(* ===== verification/CpuFacts.v ===== *)
(** * Theorems about the CPU scheduling simulator

    The time line of a simulation is gap-free, every process receives exactly
    its burst, and start and finish times are consistent: [sim_ok] is kept by
    every round of every algorithm, in exact arithmetic ([ticks]).  From it
    follow the results of FCFS, SJF and SRTF, and what round robin
    guarantees. *)

From Stdlib Require Import ZArith Lia SpecFloat QArith_base String.
From stdpp Require Import base numbers list option strings sets.
From S2P Require Import Prelude CText CpuSched.

Local Open Scope Z_scope.

(** ** Searching the table *)
Section search.
Context {T : Type} (ok : Proc T -> bool) (better : Proc T -> Proc T -> bool).

(** The best of the processes seen so far. *)
Definition best_of (l : list (Proc T)) (b : option (nat * Proc T)) : Prop :=
  match b with
  | None => forall q, q ∈ l -> ok q = false
  | Some (i, p) => l !! i = Some p /\ ok p = true /\
      forall q, q ∈ l -> ok q = true -> better q p = false
  end.

Lemma search_best all pre l best :
  all = pre ++ l ->
  (forall x, x ∈ all -> better x x = false) ->
  (forall x y z, x ∈ all -> y ∈ all -> z ∈ all ->
    better x y = true -> better y z = true -> better x z = true) ->
  best_of pre best ->
  match search ok better l (length pre) best with
  | None => best_of all None
  | Some i => exists p, best_of all (Some (i, p))
  end.
Proof.
  revert pre best. induction l as [|p l IH]; intros pre best Hall Hirr Htr Hb.
  { rewrite app_nil_r in Hall. subst pre. simpl. destruct best as [[i b]|]; simpl; eauto. }
  cbn [search]. replace (S (length pre)) with (length (pre ++ [p])) by (rewrite length_app; simpl; lia).
  apply IH; [by rewrite <- app_assoc|done|done|].
  assert (Hp : p ∈ all) by (rewrite Hall; set_solver).
  assert (Hpre : forall q, q ∈ pre -> q ∈ all) by (rewrite Hall; set_solver).
  assert (Hlp : (pre ++ [p]) !! length pre = Some p) by (by rewrite list_lookup_middle).
  destruct (ok p) eqn:Eok; [destruct best as [[i b]|]|].
  - destruct Hb as (Hi & Hok & Hmin). pose proof (list_elem_of_lookup_2 _ _ _ Hi) as Hbin.
    destruct (better p b) eqn:Eb; simpl.
    + split_and!; [done|done|]. intros q [Hq| ->%list_elem_of_singleton]%elem_of_app Hoq; [|by apply Hirr].
      destruct (better q p) eqn:Eq; [|done].
      pose proof (Htr q p b (Hpre _ Hq) Hp (Hpre _ Hbin) Eq Eb) as Hqb.
      by rewrite (Hmin q Hq Hoq) in Hqb.
    + split_and!; [by apply lookup_app_l_Some|done|].
      intros q [Hq| ->%list_elem_of_singleton]%elem_of_app Hoq; [by apply Hmin|done].
  - simpl. split_and!; [done|done|]. intros q [Hq| ->%list_elem_of_singleton]%elem_of_app Hoq;
      [by rewrite (Hb q Hq) in Hoq|by apply Hirr].
  - destruct best as [[i b]|]; simpl in *.
    + destruct Hb as (Hi & Hok & Hmin). split_and!; [by apply lookup_app_l_Some|done|].
      intros q [Hq| ->%list_elem_of_singleton]%elem_of_app Hoq; [by apply Hmin|congruence].
    + intros q [Hq| ->%list_elem_of_singleton]%elem_of_app; [by apply Hb|done].
Qed.

Lemma search_spec l :
  (forall x, x ∈ l -> better x x = false) ->
  (forall x y z, x ∈ l -> y ∈ l -> z ∈ l ->
    better x y = true -> better y z = true -> better x z = true) ->
  match search ok better l 0 None with
  | None => forall q, q ∈ l -> ok q = false
  | Some i => exists p, l !! i = Some p /\ ok p = true /\
      forall q, q ∈ l -> ok q = true -> better q p = false
  end.
Proof.
  intros Hirr Htr. pose proof (search_best l [] l None eq_refl Hirr Htr) as H.
  simpl in H. specialize (H ltac:(intros q Hq; by apply not_elem_of_nil in Hq)).
  by destruct (search ok better l 0 None).
Qed.
End search.

(** A search that finds nothing, whatever the comparison. *)
Lemma search_None {T} ok better (l : list (Proc T)) i best :
  search ok better l i best = None -> best = None /\ forall q, q ∈ l -> ok q = false.
Proof.
  revert i best. induction l as [|p l IH]; intros i best; simpl.
  - destruct best; [done|]. intros _. split; [done|]. intros q Hq. by apply not_elem_of_nil in Hq.
  - intros E. apply IH in E as [E Hl]. destruct (ok p) eqn:Eok.
    + destruct best as [[? b]|]; [by destruct (better p b)|done].
    + subst. split; [done|]. intros q [->|Hq]%elem_of_cons; auto.
Qed.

++++

[Goal of the exercise] The response should contain each record above, retyped exactly.

[Completed exercise]
(* ===== verification/CpuFacts.v ===== *)
(** * Theorems about the CPU scheduling simulator

    The time line of a simulation is gap-free, every process receives exactly
    its burst, and start and finish times are consistent: [sim_ok] is kept by
    every round of every algorithm, in exact arithmetic ([ticks]).  From it
    follow the results of FCFS, SJF and SRTF, and what round robin
    guarantees. *)

From Stdlib Require Import ZArith Lia SpecFloat QArith_base String.
From stdpp Require Import base numbers list option strings sets.
From S2P Require Import Prelude CText CpuSched.

Local Open Scope Z_scope.

(** ** Searching the table *)
Section search.
Context {T : Type} (ok : Proc T -> bool) (better : Proc T -> Proc T -> bool).

(** The best of the processes seen so far. *)
Definition best_of (l : list (Proc T)) (b : option (nat * Proc T)) : Prop :=
  match b with
  | None => forall q, q ∈ l -> ok q = false
  | Some (i, p) => l !! i = Some p /\ ok p = true /\
      forall q, q ∈ l -> ok q = true -> better q p = false
  end.

Lemma search_best all pre l best :
  all = pre ++ l ->
  (forall x, x ∈ all -> better x x = false) ->
  (forall x y z, x ∈ all -> y ∈ all -> z ∈ all ->
    better x y = true -> better y z = true -> better x z = true) ->
  best_of pre best ->
  match search ok better l (length pre) best with
  | None => best_of all None
  | Some i => exists p, best_of all (Some (i, p))
  end.
Proof.
  revert pre best. induction l as [|p l IH]; intros pre best Hall Hirr Htr Hb.
  { rewrite app_nil_r in Hall. subst pre. simpl. destruct best as [[i b]|]; simpl; eauto. }
  cbn [search]. replace (S (length pre)) with (length (pre ++ [p])) by (rewrite length_app; simpl; lia).
  apply IH; [by rewrite <- app_assoc|done|done|].
  assert (Hp : p ∈ all) by (rewrite Hall; set_solver).
  assert (Hpre : forall q, q ∈ pre -> q ∈ all) by (rewrite Hall; set_solver).
  assert (Hlp : (pre ++ [p]) !! length pre = Some p) by (by rewrite list_lookup_middle).
  destruct (ok p) eqn:Eok; [destruct best as [[i b]|]|].
  - destruct Hb as (Hi & Hok & Hmin). pose proof (list_elem_of_lookup_2 _ _ _ Hi) as Hbin.
    destruct (better p b) eqn:Eb; simpl.
    + split_and!; [done|done|]. intros q [Hq| ->%list_elem_of_singleton]%elem_of_app Hoq; [|by apply Hirr].
      destruct (better q p) eqn:Eq; [|done].
      pose proof (Htr q p b (Hpre _ Hq) Hp (Hpre _ Hbin) Eq Eb) as Hqb.
      by rewrite (Hmin q Hq Hoq) in Hqb.
    + split_and!; [by apply lookup_app_l_Some|done|].
      intros q [Hq| ->%list_elem_of_singleton]%elem_of_app Hoq; [by apply Hmin|done].
  - simpl. split_and!; [done|done|]. intros q [Hq| ->%list_elem_of_singleton]%elem_of_app Hoq;
      [by rewrite (Hb q Hq) in Hoq|by apply Hirr].
  - destruct best as [[i b]|]; simpl in *.
    + destruct Hb as (Hi & Hok & Hmin). split_and!; [by apply lookup_app_l_Some|done|].
      intros q [Hq| ->%list_elem_of_singleton]%elem_of_app Hoq; [by apply Hmin|congruence].
    + intros q [Hq| ->%list_elem_of_singleton]%elem_of_app; [by apply Hb|done].
Qed.

Lemma search_spec l :
  (forall x, x ∈ l -> better x x = false) ->
  (forall x y z, x ∈ l -> y ∈ l -> z ∈ l ->
    better x y = true -> better y z = true -> better x z = true) ->
  match search ok better l 0 None with
  | None => forall q, q ∈ l -> ok q = false
  | Some i => exists p, l !! i = Some p /\ ok p = true /\
      forall q, q ∈ l -> ok q = true -> better q p = false
  end.
Proof.
  intros Hirr Htr. pose proof (search_best l [] l None eq_refl Hirr Htr) as H.
  simpl in H. specialize (H ltac:(intros q Hq; by apply not_elem_of_nil in Hq)).
  by destruct (search ok better l 0 None).
Qed.
End search.

(** A search that finds nothing, whatever the comparison. *)
Lemma search_None {T} ok better (l : list (Proc T)) i best :
  search ok better l i best = None -> best = None /\ forall q, q ∈ l -> ok q = false.
Proof.
  revert i best. induction l as [|p l IH]; intros i best; simpl.
  - destruct best; [done|]. intros _. split; [done|]. intros q Hq. by apply not_elem_of_nil in Hq.
  - intros E. apply IH in E as [E Hl]. destruct (ok p) eqn:Eok.
    + destruct best as [[? b]|]; [by destruct (better p b)|done].
    + subst. split; [done|]. intros q [->|Hq]%elem_of_cons; auto.
Qed.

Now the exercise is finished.